In some sense, machine learning works like a “magic” to everybody.
For a real-world AI problem, such as classifying images, translating articles or playing games like AlphaGo, a learning machine demands thousands or millions of parameters to describe the complexity of the problem. Such a large number of parameters is a serious obstacle for our intuition or reasoning.
Take neural networks for example. A neural network consist of many neurons. It’s not difficult to understand the behavior of a single neuron, because the parameters of a single neuron is quite limited. However, the connectivity (or interaction) between the neurons make the neural network an indivisible entity, while our brains lack capacity to digest such a large chunk of parameters as a whole. Thus, even the parameters are tuned by the optimization algorithm we choose, such as minimizing KL-divergence by SGD (stochastic gradient descent), the neural network still seems like a “magic”.

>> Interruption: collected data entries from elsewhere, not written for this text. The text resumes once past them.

(* ===== verification/ArenaRace.v ===== *)
(** * An arena between threads

    The lock-free protocol of the per-thread arenas ([tlsf_arena_alloc],
    [tlsf_arena_free_block], [tlsf_arena_retire] and [tlsf_arena_cleanup] of
    [src/cmem_slab.c]), one access to a shared word at a time.  A step of a thread is one
    load, store, exchange, compare-and-exchange or fetch-and-add on the mailbox, the counter
    or one of the three flags, together with the accesses to memory it alone works on that
    come with it: its own block before it is published, the free list for the owner or the
    thread that cleans up.  Any number of threads, any interleaving, sequentially
    consistent; the functions on the list are those of [Arena], the debug assertions left
    out. *)
From Stdlib Require Import ZArith Lia.
From stdpp Require Import base option list gmap.
From S2P Require Import Prelude Dll BlockHeap Arena.
Open Scope Z_scope.

(** Where a thread is. *)
Inductive pc :=
  | Idle
  (* [tlsf_arena_alloc] *)
  | AllocReap (total_needed : Z)
  | AllocTake (total_needed : Z)
  | AllocAdd (block span : Z)
  (* [tlsf_arena_free_block] *)
  | FreeOwner (block span : Z)
  | FreePush (block span : Z)
  | FreeCas (block span expected : Z)
  | FreeSub (span : Z)
  | FreeRetired
  (* [tlsf_arena_retire] *)
  | RetireLoad
  (* both *)
  | Claim
  (* [tlsf_arena_cleanup] *)
  | CleanReap
  | CleanFree
  | CleanTotal
  | CleanFinish.

(** The arena and what it touches, and the threads; thread 0 owns it, and [attached] says
    that its [tls_cache.tlsf_arena] is this arena.  [held] are the blocks the program has
    and their spans. *)
Record race_world := World {
  arena : tlsf_arena;
  mem : heap;
  total : Z;                    (* [total_pool_size] *)
  returned : list (Z * Z);      (* regions handed to [sys_mem_free] *)
  attached : bool;
  held : list (Z * Z);
  threads : list pc;
}.

Definition set_raw (a : tlsf_arena) p := Arena (ar_addr a) p (size a) (free_list a) (sentinel a)
  (live_bytes a) (remote_free a) (retired a) (cleanup_claimed a) (finished a).
Definition mark_finished (a : tlsf_arena) := Arena (ar_addr a) (raw a) (size a) (free_list a) (sentinel a)
  (live_bytes a) (remote_free a) (retired a) (cleanup_claimed a) true.

(** Thread [t] goes on to [p], having changed the arena and its memory. *)
Definition goes (w : race_world) (t : nat) (p : pc) (a : tlsf_arena) (h : heap) : race_world :=
  World a h (total w) (returned w) (attached w) (held w) (<[t := p]> (threads w)).
Definition moves (w : race_world) (t : nat) (p : pc) : race_world := goes w t p (arena w) (mem w).

(** ** The accesses, in the order of the code *)

(** [CMEM_ATOMIC_LOAD(&arena->remote_free) != NULL]. *)
Definition alloc_begin (w : race_world) (t : nat) (tn : Z) : race_world :=
  moves w t (if remote_free (arena w) =? NULL then AllocTake tn else AllocReap tn).

(** The exchange, and the walk over what it returned. *)
Definition alloc_reap (w : race_world) (t : nat) (tn : Z) : outcome race_world :=
  r ← tlsf_arena_reap (arena w) (mem w);
  let '(a, h) := r in Done (goes w t (AllocTake tn) a h).

(** First fit, taken off the list and cut. *)
Definition alloc_take (w : race_world) (t : nat) (tn : Z) : outcome race_world :=
  b ← first_fit_walk (walk_fuel (mem w)) (mem w) (free_list (arena w)) tn;
  if b =? NULL then Done (moves w t Idle)
  else
    r ← arena_take (arena w) (mem w) b tn;
    let '(a, h) := r in
    sp ← tlsf_arena_span h b;
    Done (goes w t (AllocAdd b sp) a h).

(** [CMEM_ATOMIC_FETCH_ADD(&arena->live_bytes, span)]; the program has the block. *)
Definition alloc_add (w : race_world) (t : nat) (b s : Z) : race_world :=
  World (set_live (arena w) (u64 (live_bytes (arena w) + s))) (mem w) (total w) (returned w) (attached w)
    ((b, s) :: held w) (<[t := Idle]> (threads w)).

(** The span of the block; the program has it no more. *)
Definition free_begin (w : race_world) (t : nat) (b : Z) : outcome race_world :=
  sp ← tlsf_arena_span (mem w) b;
  Done (World (arena w) (mem w) (total w) (returned w) (attached w) (drop_block b (held w)) (<[t := FreeOwner b sp]> (threads w))).

(** [tls_cache.tlsf_arena == arena && !CMEM_ATOMIC_LOAD(&arena->retired)]; the owner puts
    the block on the list. *)
Definition free_owner (w : race_world) (t : nat) (b s : Z) : outcome race_world :=
  if (t =? 0)%nat && attached w && negb (retired (arena w)) then
    h ← set_sf (mem w) b (Z.lor s BLOCK_STATE_FREE);
    r ← tlsf_arena_insert_free (arena w) h b;
    let '(a, h) := r in Done (goes w t (FreeSub s) a h)
  else Done (moves w t (FreePush b s)).

(** The link, and the compare-and-exchange on the mailbox; what it saw otherwise. *)
Definition free_cas (w : race_world) (t : nat) (b s expected : Z) : outcome race_world :=
  k ← set_nxt (flinks (mem w)) b expected;
  let h := with_links (mem w) k in
  if remote_free (arena w) =? expected then Done (goes w t (FreeSub s) (set_remote (arena w) b) h)
  else Done (goes w t (FreeCas b s (remote_free (arena w))) (arena w) h).

(** [CMEM_ATOMIC_FETCH_SUB(&arena->live_bytes, span)]. *)
Definition free_sub (w : race_world) (t : nat) (s : Z) : race_world :=
  let prev_live := live_bytes (arena w) in
  goes w t (if prev_live =? s then FreeRetired else Idle) (set_live (arena w) (u64 (prev_live - s))) (mem w).

Definition free_retired (w : race_world) (t : nat) : race_world := moves w t (if retired (arena w) then Claim else Idle).

(** The thread's pointer goes first, then [retired] is stored. *)
Definition retire_begin (w : race_world) (t : nat) : race_world :=
  World (set_retired (arena w)) (mem w) (total w) (returned w) false (held w) (<[t := RetireLoad]> (threads w)).

Definition retire_load (w : race_world) (t : nat) : race_world := moves w t (if live_bytes (arena w) =? 0 then Claim else Idle).

(** The compare-and-exchange on [cleanup_claimed]. *)
Definition claim (w : race_world) (t : nat) : race_world :=
  if cleanup_claimed (arena w) then moves w t Idle else goes w t CleanReap (set_claimed (arena w)) (mem w).

Definition clean_reap (w : race_world) (t : nat) : outcome race_world :=
  r ← tlsf_arena_reap (arena w) (mem w);
  let '(a, h) := r in Done (goes w t CleanFree a h).

(** [sys_mem_free(pool, arena->raw, arena->size)]: the memory is gone. *)
Definition clean_free (w : race_world) (t : nat) : race_world :=
  let a := arena w in
  if raw a =? NULL then moves w t CleanFinish
  else World a (erase (mem w) (raw a) (size a)) (total w) ((raw a, size a) :: returned w) (attached w) (held w) (<[t := CleanTotal]> (threads w)).

Definition clean_total (w : race_world) (t : nat) : race_world :=
  World (set_raw (arena w) NULL) (mem w) (u64 (total w - size (arena w))) (returned w) (attached w) (held w) (<[t := CleanFinish]> (threads w)).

This situation is also present in many-body physics. It’s usually not difficult to describe the dynamics of a single particle. However, tracking a large number of interactive particles is an impossible mission in physics. In fact, even a three-body system, popularized by a Chinese science fiction, may exhibit a chaotic behavior, which makes tracking them very difficult.
As P. W. Anderson says “more is different”, though the interaction between a large number of elementary particles is a difficult intellectual challenge for the physicists, it is the fundamental reason for the amazing diversity of our universe. (If the particles has no mutual interaction, no highly organized system would exist, including our human body.) Similarly, the complicated connectivity between the neurons is responsible for the neural network to function properly, though it seems hopeless to get an intuitive feeling of so many “interactive” neurons.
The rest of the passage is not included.